What’s underfoot now isn’t like that. It’s plusher. Richer. Its tendrils are long, and if I were to grip with my toes, I’d find myself rooted in nap. But the dream hasn’t fully resolved, and I’m still half-convinced this is real, so for now I focus on the carpet.

But it’s not truly carpet. I look down and see it’s a lush rug. If I were to lie down, it would push against my cheek like the press of soft lips. It would smell genuine rather than fake. It’s white like fog, blended with imperfections in the way only something real can be.

I’ve never had a rug like this in my house. I can tell by looking at it and by feeling it on my soles that it’s hand woven. I can tell it’s expensive. Probably fantastically expensive. The kind of thing you only buy if you have nothing else to spend your money on. The kind of thing that lets the world know dollars mean nothing to you.

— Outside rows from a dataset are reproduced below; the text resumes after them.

(* ===== verification/Umalloc.v ===== *)
(** user/lib/umalloc.c: [malloc], [free] and [morecore], the allocator of user
    programs, on the byte memory of a process.

    The free blocks form a ring of headers in address order, which starts at the
    static [base]; a header is 16 bytes, the link at offset 0 and the size, in
    units of a header, at offset 8.  [sbrk] is the system call, given by the class
    [Sbrk]; [SbrkOk] says what [growproc] makes of it: the heap ends at [brk] and
    grows at its end, or not at all. *)

From S2P Require Import Prelude Machine.

Definition HEADER : Z := 16.

Definition SBRK_ERROR : Z := 2 ^ 64 - 1.

Class Sbrk (W : Type) := sbrk : Z → W → Z * W.

Record heap (W : Type) := Heap {
  hmem : memory;
  freep : Z;
  os : W;
}.

Arguments Heap {W} hmem freep os.
Arguments hmem {W} h.
Arguments freep {W} h.
Arguments os {W} h.

#[export] Instance eta_heap W : Eta (heap W) := λ h, Heap (hmem h) (freep h) (os h).

(** [p->s.ptr] and [p->s.size] *)
Definition ptr_at (m : memory) (p : Z) : Z := load64 m p.

Definition size_at (m : memory) (p : Z) : Z := load32 m (p + 8).

#[global] Arguments ptr_at : simpl never.
#[global] Arguments size_at : simpl never.

(** [p + n] for a header pointer [p] *)
Definition hadd (p n : Z) : Z := u64 (p + HEADER * n).

Section Code.

Context {W : Type} {SB : Sbrk W}.
(** The address of the static [base]. *)
Context (base : Z).

Definition sptr (p : Z) : M (heap W) Z := gets (λ h, ptr_at (hmem h) p).

Definition ssize (p : Z) : M (heap W) Z := gets (λ h, size_at (hmem h) p).

Definition set_ptr (p v : Z) : M (heap W) unit := modify (λ h, h <| hmem := store64 (hmem h) p v |>).

Definition set_size (p v : Z) : M (heap W) unit := modify (λ h, h <| hmem := store32 (hmem h) (p + 8) v |>).

(** The [for] loop of [free]: the block after which [bp] belongs. *)
Fixpoint free_walk (fuel : nat) (bp p : Z) : M (heap W) Z :=
  match fuel with
  | O => nofuel
  | S f =>
      let! q := sptr p in
      if (p <? bp) && (bp <? q) then ret p
      else if (q <=? p) && ((p <? bp) || (bp <? q)) then ret p
      else free_walk f bp q
  end.

Definition free (fuel : nat) (ap : Z) : M (heap W) unit :=
  let bp := hadd ap (-1) in
  let! p := gets freep in
  let! p := free_walk fuel bp p in
  let! n := ssize bp in
  let! q := sptr p in
  (if hadd bp n =? q then
     let! nq := ssize q in
     set_size bp (u32 (n + nq)) ;;;
     let! r := sptr q in
     set_ptr bp r
   else set_ptr bp q) ;;;
  let! np := ssize p in
  (if hadd p np =? bp then
     let! n := ssize bp in
     set_size p (u32 (np + n)) ;;;
     let! r := sptr bp in
     set_ptr p r
   else set_ptr p bp) ;;;
  modify (λ h, h <| freep := p |>).

(** [sbrk(n)]: the argument of the system call is an [int]. *)
Definition sbrk_call (n : Z) : M (heap W) Z := λ h,
  let '(r, o) := sbrk (s32 n) (os h) in Ok r (h <| os := o |>).

Definition morecore (fuel : nat) (nu : Z) : M (heap W) Z :=
  let nu := if nu <? 4096 then 4096 else nu in
  let! p := sbrk_call (u64 (nu * HEADER)) in
  if p =? SBRK_ERROR then ret 0
  else
    set_size p nu ;;;
    free fuel (hadd p 1) ;;;
    gets freep.

(** A block of at least [nunits] units was found after [prevp]: take it whole,
    or its tail. *)
Definition take_block (nunits prevp p : Z) : M (heap W) Z :=
  let! n := ssize p in
  let! p := (if n =? nunits then
               let! q := sptr p in
               set_ptr prevp q ;;;
               ret p
             else
               set_size p (u32 (n - nunits)) ;;;
               let! n := ssize p in
               let p := hadd p n in
               set_size p nunits ;;;
               ret p) in
  modify (λ h, h <| freep := prevp |>) ;;;
  ret (hadd p 1).

Fixpoint malloc_loop (fuel wfuel : nat) (nunits prevp p : Z) : M (heap W) Z :=
  match fuel with
  | O => nofuel
  | S f =>
      let! n := ssize p in
      if nunits <=? n then take_block nunits prevp p
      else
        let! fp := gets freep in
        if p =? fp then
          let! r := morecore wfuel nunits in
          if r =? 0 then ret 0
          else
            let! q := sptr r in
            malloc_loop f wfuel nunits r q
        else
          let! q := sptr p in
          malloc_loop f wfuel nunits p q
  end.

Definition units (nbytes : Z) : Z := u32 ((nbytes + HEADER - 1) / HEADER + 1).

(** [fuel] bounds the rounds of the two loops over the ring. *)
Definition malloc (fuel : nat) (nbytes : Z) : M (heap W) Z :=
  let nunits := units nbytes in
  let! fp := gets freep in
  let! prevp := (if fp =? 0 then
                   modify (λ h, h <| freep := base |>) ;;;
                   set_ptr base base ;;;
                   set_size base 0 ;;;
                   ret base
                 else ret fp) in
  let! p := sptr prevp in
  malloc_loop fuel fuel nunits prevp p.

End Code.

The kind of precious object that declares wealth in the most straightforward way: by showing the world that you can spend a fortune on something one of a kind … and then throw it onto the floor and tromp all over it.

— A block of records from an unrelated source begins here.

(** * Request orchestration of the movie search UI

    A shallow embedding of the three hooks that make up the orchestration
    layer of the application:

    - [useMovieCache]      (hooks/useMovieCache.ts)      -- module [Cache]
    - [useMovieDetails]    (hooks/useMovieDetails.ts)    -- module [Details]
    - [useDebouncedSearch] (hooks/useDebouncedSearch.ts) -- module [Search]

    React state cells ([useState]) and refs ([useRef]) become record
    fields; an [async] function is split at its single [await] into the
    part that runs synchronously when it is called and the continuation
    that runs when the awaited promise settles.  An [AbortController] is a
    natural number, fresh for every [new AbortController()], so that the
    identity test [abortControllerRef.current === abortController] is
    equality of numbers. *)

From Stdlib Require Import Ascii String.
From stdpp Require Import gmap strings list.

Open Scope string_scope.

(** ** movie.types.ts *)

Record IMovie := {
  imdbID : string;
  Title : string;
  Year : string;
  Type_ : string;
  Poster : string
}.

Record IRating := {
  Source : string;
  Value : string
}.

(** [IMovieDetails extends IMovie]; the inherited fields come first. *)
Record IMovieDetails := {
  d_imdbID : string;
  d_Title : string;
  d_Year : string;
  d_Type : string;
  d_Poster : string;
  Rated : string;
  Released : string;
  Runtime : string;
  Genre : string;
  Director : string;
  Writer : string;
  Actors : string;
  Plot : string;
  Language : string;
  Country : string;
  Awards : string;
  Ratings : list IRating;
  Metascore : string;
  imdbRating : string;
  imdbVotes : string;
  DVD : string;
  BoxOffice : string;
  Production : string;
  Website : string;
  d_Response : string;
  d_Error : option string
}.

Around the time I start to wonder where I am, I realize there’s someone behind me. A man. I won’t see him until I turn, but something in me violently rebels at the thought of doing so. He frightens me, whoever he is. He’s the kind of person whose very presence casts a shadow, the way a cold object can siphon warmth from the room. Without looking back, I know he’s there. I feel him. I can sense his height. My mind measures the breadth of his chest and shoulders. I can tell where his hands are. I know that whereas I’m simply dressed, he’s in formal wear. As if he’s here to watch, then judge me.

I turn. The dream still hasn’t shown me the room, but it does reveal what’s behind me.

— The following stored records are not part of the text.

Lemma from_geopandas_accessor_rows_witness :
  (@from_geopandas sample_env Scatterplot 1%positive true (radius [1; 2]%Z)
     (sample_world two_points)).1
  = Ok {| layer_cls := Scatterplot; table := two_points_table;
          traits := {[ "get_radius" := PaArray [SInt 1; SInt 2] ]} |}
  ∧ num_rows two_points_table = length (gdf_geometry two_points)
  ∧ (∀ name v, (name, v) ∈ radius [1; 2]%Z →
       name ∈ accessor_traits Scatterplot →
       is_arrow_array v = true → value_len v = length (gdf_geometry two_points)).
Proof.
  assert ((@from_geopandas sample_env Scatterplot 1%positive true
             (radius [1; 2]%Z) (sample_world two_points)).1
          = Ok {| layer_cls := Scatterplot; table := two_points_table;
                  traits := {[ "get_radius" := PaArray [SInt 1; SInt 2] ]} |})
    as Hrun by reflexivity.
  split; [exact Hrun|].
  apply (@from_geopandas_accessor_rows sample_env Scatterplot 1%positive true
           (radius [1; 2]%Z) (sample_world two_points) two_points _
           (λ f, eq_refl) eq_refl Hrun).
Defined.

(** ** The declarations of the four classes *)

(** X11. The allow-lists of ScatterplotLayer, PathLayer and SolidPolygonLayer
    split the six geometry types between them: every type is accepted by
    exactly one of the three. HeatmapLayer accepts nothing that
    ScatterplotLayer does not, and no class accepts types of two different
    families. *)
Theorem allow_lists_partition :
  (∀ ty, ∃ cls, cls ≠ Heatmap ∧ ty ∈ allowed_geometry_types cls)
  ∧ (∀ ty cls1 cls2, cls1 ≠ Heatmap → cls2 ≠ Heatmap →
       ty ∈ allowed_geometry_types cls1 → ty ∈ allowed_geometry_types cls2 →
       cls1 = cls2)
  ∧ allowed_geometry_types Heatmap ⊆ allowed_geometry_types Scatterplot
  ∧ (∀ cls ty1 ty2,
       ty1 ∈ allowed_geometry_types cls → ty2 ∈ allowed_geometry_types cls →
       GeometryEncoder.fundamental ty1 = GeometryEncoder.fundamental ty2).
Proof.
  assert (∀ cls ty, ty ∈ allowed_geometry_types cls ↔
            match cls, ty with
            | Scatterplot, (EXTENSION_NAME.POINT | EXTENSION_NAME.MULTIPOINT)
            | Path, (EXTENSION_NAME.LINESTRING | EXTENSION_NAME.MULTILINESTRING)
            | SolidPolygon, (EXTENSION_NAME.POLYGON | EXTENSION_NAME.MULTIPOLYGON)
            | Heatmap, EXTENSION_NAME.POINT => True
            | _, _ => False
            end) as Hallowed.
  { intros cls ty.
    unfold allowed_geometry_types, ScatterplotLayer.allowed_geometry_types,
      PathLayer.allowed_geometry_types,
      SolidPolygonLayer.allowed_geometry_types,
      HeatmapLayer.allowed_geometry_types.
    destruct cls, ty; rewrite ?elem_of_union, !elem_of_singleton;
      split; try done; try tauto; intros [?|?]; done. }
  split_and!.
  - intros ty. destruct ty;
      [exists Scatterplot|exists Path|exists SolidPolygon
      |exists Scatterplot|exists Path|exists SolidPolygon];
      by rewrite Hallowed.
  - intros ty cls1 cls2 H1 H2. rewrite !Hallowed.
    by destruct cls1, cls2, ty.
  - intros ty. rewrite !Hallowed. by destruct ty.
  - intros cls ty1 ty2. rewrite !Hallowed.
    by destruct cls, ty1, ty2.
Qed.

(** X12. In each of the four classes the names registered with the accessor
    validator are exactly the traits declared as accessors, each of them a
    trait the class declares; and no class declares a trait twice or
    redeclares one of BaseLayer's. *)
Theorem validators_cover_accessors (cls : layer_class) :
  (∀ name, name ∈ validated_accessors cls ↔ name ∈ accessor_traits cls)
  ∧ (∀ name, name ∈ accessor_traits cls → name ∈ own_traits cls)
  ∧ NoDup (BaseLayer.own_traits ++ own_traits cls).
Proof.
  split_and!.
  - intros name. by destruct cls.
  - assert (Forall (λ name, name ∈ own_traits cls) (accessor_traits cls))
      as Hall by (apply (bool_decide_unpack _); by destruct cls; vm_compute).
    intros name Hin. rewrite Forall_forall in Hall. by apply Hall.
  - apply (bool_decide_unpack _). by destruct cls; vm_compute.
Qed.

I turn back, now unsettled, aware I’m dreaming and yet scared as if this were real.

And yet my skin prickles below the thin fabric of my nightdress. It’s a summery thing, with spaghetti straps over my shoulders. I wish I had sleeves. I wish I’d worn something more adult, like a simple tee and shorts. Because the man, whom I can still sense in the air like a ghost, is plenty adult. In my little girl’s bedtime outfit, I feel defenseless. He will tell me what to do, and I will have no answer but yes. Because he is in charge. I can feel his judgmental breath on the back of my neck. I feel watched. Weighed. Measured to determine my worth.

I walk past the rug and find myself on cold wood. A ballroom, perhaps, or maybe an office floor. As with the rug versus my apartment carpet, I can tell this wood is somehow different than floors I’ve walked before. I’m sure it has an exotic name and origin. Something that looks like other woods and yet is impressive in a way someone like me would never see.

I’m at a window, staring out at the sprawling city beyond.

My bare neck and exposed shoulders prickle at the unseen man behind me.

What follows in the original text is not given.